Excellent insight. Downvoted.

So you are saying that, to change your mode of behavior, all one has to do is create a judging context? That would actually make you very easy to manipulate..
I experience this as common, but I suspect it's because of a small number of exceptionally vocal "manipulation is evil!" types in my life, rather than a larger number of typically vocal ones.
Yes, the situation is usually not so easy that behavior is just a result of inputs, like this: output := f(input) People have minds, and a mind is an environment, different for different people. The real equation would be more like this: [mind1, output] := f([mind0, input]) For example many people like attention of others, but some people may be trained (for example by a previous abuse) that attention of others is usually followed by pain. For them, a positive reinforcement by giving them attention wouldn't work, because the important things is not the attention per se, but what it means for them. On a meta level, for someone even the idea of "learning" or "improving" or "changing" may be already associated with pain, so they will resist any such process if they notice it. A human mind can be messed up rather easily.
This becomes painfully common (and obvious to any observant third-party that knows these concepts) for subjects that students "are just not made for", such as large amounts of students that "just don't get" maths. They've been trained in so many ways to associate actual learning (especially the actions taken when attempting to learn a concept) with negativity that it becomes obviously so much more rewarding to just guess the teacher's password, and so they are positively reinforced into doing everything they can to avoid mental modeling and seek password-guessing through aggregation and correlation of symbol-data.
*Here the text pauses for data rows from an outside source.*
(* ===== verification/_CoqProject ===== *)
-Q . S2P
Prelude.v
GoBytes.v
GoStrings.v
KeyOrder.v
Values.v
BinlogEvent.v
BinlogPayload.v
PrimaryKey.v
DeltaData.v
Serde.v
SegmentReader.v
SegmentScan.v
MetaKV.v
Tikv.v
AuditKV.v
Paths.v
Completion.v
Framework.v
Listing.v
Segments.v
Collections.v
Commands.v
Backup.v
Remove.v
InstanceOps.v
Repair.v
Alter.v
WalMeta.v
Messages.v
Restore.v
WalHeap.v
WalBuffers.v
WalScanner.v
CatchUp.v
Compare.v
ParquetWriter.v
PartitionKey.v
StateUtil.v
SegmentFiles.v
IndexFiles.v
Healthz.v
GoSort.v
KvTree.v
ShowSegments.v
ShowMeta.v
Balance.v
Shell.v
Nodes.v
ObjectStore.v
Coordinators.v
Distribution.v
Stats.v
Probe.v
ShowCluster.v
Workspace.v
ScanCommand.v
In most cases I've observed, they become experts at the skill of subconsciously forming "truth-tables" of teachers' passwords through brute-force trial-and-error tactics. What's more, this tactic, which they've been trained to do and learned so well and associate so much with positive feedback, often feeds itself into a vicious circle through several possible methods, which makes getting out (or, for that matter, even realizing that it's there and you need to get out of it) so much more difficult than if that behavior had been blocked immediately when it first appeared. When I realized that, I've started to feel sad for every student I see showing signs of spending hours upon hours studying and memorizing and headsmashing against the same math problems "until they finally understand them", when in truth they haven't really gained anything worthwhile (IMO) from the experience.
I'd have to say that it shouldn't be that common. Most people want to be praised.

Most people want to be sincerely praised. Someone who reads this post and applies it poorly is going to be saying praise while their body language says something else entirely. Or acting out of character for themselves, leading the reinforcee to suspect that the praise is insincere. Or they may go around praising seemingly everything, causing the reinforcee to interpret the praise as meaningless noise.

There are lots of ways for using praise as reinforcement to go wrong, and if someone is in one of those environments for long enough they will end up being conditioned to interpret praise as neutral or negative.

I suspect it is common enough that when you observe that praising someone doesn't reinforce their behavior or makes them uncomfortable, you should consider that they might have an unusual aversion to praise.

I suspect it is common enough that when you observe that praising someone doesn't reinforce their behavior or makes them uncomfortable, you should consider that they might have an unusual aversion to praise.

And also, that you might just be really bad at it. ;-)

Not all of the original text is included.